What you should do: Copy the lines below that contain "negb".

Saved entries
★ ★ ★ ★ ★ ★ ★

(* ===== verification/GoStrings.v ===== *)
(** * The parts of Go's text packages the daemon uses

    [unicode/utf8], [unicode.IsSpace], [strings], [strconv] and
    [path/filepath], as functions on byte strings.  Every function treats all
    byte strings, invalid UTF-8 included, the way the Go 1.26 library does. *)

From S2P Require Import Prelude.
Local Open Scope Z_scope.

(** ** unicode/utf8 *)
Module utf8.

Definition RuneSelf : Z := 0x80.
Definition RuneError : Z := 0xFFFD.

(** The size of the sequence a lead byte announces, with the range its second
    byte must lie in; [None] for a byte that starts no sequence. *)
Definition lead (s0 : Z) : option (nat * Z * Z) :=
  if (0xC2 <=? s0) && (s0 <=? 0xDF) then Some (2%nat, 0x80, 0xBF)
  else if s0 =? 0xE0 then Some (3%nat, 0xA0, 0xBF)
  else if s0 =? 0xED then Some (3%nat, 0x80, 0x9F)
  else if (0xE1 <=? s0) && (s0 <=? 0xEF) then Some (3%nat, 0x80, 0xBF)
  else if s0 =? 0xF0 then Some (4%nat, 0x90, 0xBF)
  else if s0 =? 0xF4 then Some (4%nat, 0x80, 0x8F)
  else if (0xF1 <=? s0) && (s0 <=? 0xF3) then Some (4%nat, 0x80, 0xBF)
  else None.

Definition within (lo hi : Z) (c : ascii) : bool :=
  (lo <=? b2z c) && (b2z c <=? hi).

Definition low6 (c : ascii) : Z := Z.land (b2z c) 0x3F.

(** [utf8.DecodeRune]: the first code point and its width in bytes;
    [(RuneError, 1)] for an invalid encoding, [(RuneError, 0)] at the end. *)
Definition DecodeRune (l : list ascii) : Z * nat :=
  match l with
  | [] => (RuneError, 0%nat)
  | c0 :: l1 =>
    if b2z c0 <? RuneSelf then (b2z c0, 1%nat) else
    match lead (b2z c0), l1 with
    | Some (sz, lo, hi), c1 :: l2 =>
      if negb (within lo hi c1) then (RuneError, 1%nat) else
      match sz, l2 with
      | 2%nat, _ =>
        (Z.lor (Z.shiftl (Z.land (b2z c0) 0x1F) 6) (low6 c1), 2%nat)
      | 3%nat, c2 :: _ =>
        if negb (within 0x80 0xBF c2) then (RuneError, 1%nat) else
        (Z.lor (Z.shiftl (Z.land (b2z c0) 0x0F) 12)
           (Z.lor (Z.shiftl (low6 c1) 6) (low6 c2)), 3%nat)
      | 4%nat, c2 :: c3 :: _ =>
        if negb (within 0x80 0xBF c2 && within 0x80 0xBF c3)
        then (RuneError, 1%nat) else
        (Z.lor (Z.shiftl (Z.land (b2z c0) 0x07) 18)
           (Z.lor (Z.shiftl (low6 c1) 12)
              (Z.lor (Z.shiftl (low6 c2) 6) (low6 c3))), 4%nat)
      | _, _ => (RuneError, 1%nat)
      end
    | _, _ => (RuneError, 1%nat)
    end
  end.

(** [utf8.AppendRune]: the encoding of a code point; surrogates and values
    outside the Unicode range are written as U+FFFD. *)
Definition EncodeRune (r : Z) : list ascii :=
  let r := if (r <? 0) || (0x10FFFF <? r) || ((0xD800 <=? r) && (r <=? 0xDFFF))
           then RuneError else r in
  let tail n := z2b (Z.lor 0x80 (Z.land (Z.shiftr r n) 0x3F)) in
  if r <? 0x80 then [z2b r]
  else if r <? 0x800 then [z2b (Z.lor 0xC0 (Z.shiftr r 6)); tail 0]
  else if r <? 0x10000 then
    [z2b (Z.lor 0xE0 (Z.shiftr r 12)); tail 6; tail 0]
  else [z2b (Z.lor 0xF0 (Z.shiftr r 18)); tail 12; tail 6; tail 0].

(** Iteration by code points ([for _, r := range s]): each code point with the
    bytes it was read from.  [skip] counts the bytes of the current code point
    still to be passed over. *)
Fixpoint runes_from (skip : nat) (l : list ascii) : list (Z * list ascii) :=
  match l with
  | [] => []
  | _ :: l' =>
    match skip with
    | S k => runes_from k l'
    | O => let '(r, n) := DecodeRune l in (r, take n l) :: runes_from (pred n) l'
    end
  end.

Definition runes (s : string) : list (Z * list ascii) := runes_from 0 (bytes s).

Lemma DecodeRune_width c l :
  (1 ≤ snd (DecodeRune (c :: l)) ≤ length (c :: l))%nat.
Proof.
  unfold DecodeRune. repeat case_match; simplify_eq/=; lia.
Qed.

Lemma DecodeRune_ascii c l :
  b2z c < RuneSelf → DecodeRune (c :: l) = (b2z c, 1%nat).
Proof. intros Hc. unfold DecodeRune. by rewrite (proj2 (Z.ltb_lt _ _) Hc). Qed.

Lemma runes_from_skip k l : (k ≤ length l)%nat → runes_from k l = runes_from 0 (drop k l).
Proof.
  revert k. induction l as [|c l IH]; intros [|k] Hk; cbn in *; try done; try lia.
  apply IH. lia.
Qed.

Lemma runes_from_cons c l :
  runes_from 0 (c :: l) =
  let n := snd (DecodeRune (c :: l)) in
  (fst (DecodeRune (c :: l)), take n (c :: l)) :: runes_from 0 (drop n (c :: l)).
Proof.
  pose proof (DecodeRune_width c l) as Hw.
  cbn -[DecodeRune take drop]. destruct (DecodeRune (c :: l)) as [r n].
  cbn -[take drop] in *. f_equal. destruct n as [|n]; [lia|].
  cbn [pred drop]. apply runes_from_skip. cbn in Hw. lia.
Qed.

(** Induction along the code points of a byte string. *)
Lemma rune_ind (P : list ascii → Prop) :
  P [] →
  (∀ c l, P (drop (snd (DecodeRune (c :: l))) (c :: l)) → P (c :: l)) →
  ∀ l, P l.
Proof.
  intros H0 Hc l. remember (length l) as n eqn:Hn. revert l Hn.
  induction (lt_wf n) as [n _ IH]. intros [|c l] ->; [done|].
  apply Hc. eapply IH; [|done]. pose proof (DecodeRune_width c l).
  rewrite length_drop. cbn in *. lia.
Qed.

(** Iterating by code points loses no byte. *)
Lemma concat_runes l : concat (map snd (runes_from 0 l)) = l.
Proof.
  induction l as [|c l IH] using rune_ind; [done|].
  rewrite runes_from_cons. cbv zeta. cbn [map concat snd].
  rewrite IH. apply take_drop.
Qed.

(** Decoding looks only at the bytes of the code point it finds, or finds an
    error that missing bytes cannot repair. *)
Lemma DecodeRune_prefix c k m :
  (snd (DecodeRune (c :: k ++ m)) ≤ S (length k))%nat →
  DecodeRune (c :: k) = DecodeRune (c :: k ++ m).
Proof.
  unfold DecodeRune. case_match; [done|].
  destruct (lead (b2z c)) as [[[sz lo] hi]|] eqn:Hl; [|by destruct k, m].
  assert (sz = 2 ∨ sz = 3 ∨ sz = 4)%nat as Hsz
    by (unfold lead in Hl; repeat case_match; naive_solver).
  destruct k as [|c1 [|c2 [|c3 k]]]; cbn [app length]; [| | |done];
    destruct m as [|d1 [|d2 [|d3 m]]]; destruct Hsz as [-> |[-> | ->]];
    repeat case_match; cbn; intros; try done; lia.
Qed.

Lemma runes_from_take n l :
  runes_from 0 (concat (map snd (take n (runes_from 0 l)))) = take n (runes_from 0 l).
Proof.
  revert n. induction l as [|c l IH] using rune_ind; intros n; [by destruct n|].
  destruct n as [|n]; [done|]. rewrite runes_from_cons. cbv zeta.
  set (w := snd (DecodeRune (c :: l))) in *.
  pose proof (DecodeRune_width c l) as Hw. fold w in Hw.
  cbn [take map concat snd]. set (t := concat (map snd (take n (runes_from 0 (drop w (c :: l)))))).
  assert (∃ u, drop w (c :: l) = t ++ u) as [u Hu].
  { exists (concat (map snd (drop n (runes_from 0 (drop w (c :: l)))))).
    unfold t. by rewrite <-concat_app, <-map_app, take_drop, concat_runes. }
  destruct w as [|w'] eqn:Ew; [lia|]. cbn [take app]. cbn [drop] in Hu.
  cbn [length] in Hw.
  assert (c :: l = c :: (take w' l ++ t) ++ u) as El
    by (by rewrite <-app_assoc, <-Hu, take_drop).
  rewrite runes_from_cons, (DecodeRune_prefix _ _ u), <-El.
  2: { rewrite <-El. fold w. rewrite Ew, length_app, length_take. lia. }
  fold w. rewrite Ew. cbv zeta. cbn [take drop].
  rewrite take_app_le, drop_app_le by (rewrite length_take; lia).
  rewrite take_take, Nat.min_id, drop_ge by (rewrite length_take; lia). cbn [app].
  f_equal. apply IH.
Qed.

Lemma runes_from_drop n l :
  runes_from 0 (concat (map snd (drop n (runes_from 0 l)))) = drop n (runes_from 0 l).
Proof.
  revert n. induction l as [|c l IH] using rune_ind; intros n; [by destruct n|].
  destruct n as [|n]; [by rewrite !drop_0, concat_runes|].
  rewrite runes_from_cons. cbv zeta. apply IH.
Qed.

(** An ASCII byte is a code point of its own, whatever precedes it. *)
Lemma DecodeRune_snoc c l d :
  b2z d < RuneSelf → DecodeRune ((c :: l) ++ [d]) = DecodeRune (c :: l).
Proof.
  intros Hd. unfold RuneSelf in Hd. unfold DecodeRune. cbn [app].
  case_match; [done|].
  destruct (lead (b2z c)) as [[[sz lo] hi]|] eqn:Hl; [|by destruct l].
  assert (∀ lo, 0x80 ≤ lo → within lo hi d = false) as Hw.
  { intros lo' ?. unfold within. by rewrite (proj2 (Z.leb_gt _ _)) by lia. }
  assert (0x80 ≤ lo).
  { unfold lead in Hl. repeat case_match; simplify_eq; lia. }
  assert (within 0x80 0xBF d = false) as Hw'.
  { unfold within. by rewrite (proj2 (Z.leb_gt _ _)) by lia. }
  destruct l as [|c1 [|c2 [|c3 l]]]; cbn [app].
  - by rewrite Hw.
  - repeat case_match; try done; by rewrite Hw' in *.
  - repeat case_match; try done; by rewrite Hw', ?andb_false_r in *.
  - done.
Qed.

★ ★ ★ ★ ★ ★ ★

Reply to the task:
      if negb (within lo hi c1) then (RuneError, 1%nat) else
        if negb (within 0x80 0xBF c2) then (RuneError, 1%nat) else
        if negb (within 0x80 0xBF c2 && within 0x80 0xBF c3)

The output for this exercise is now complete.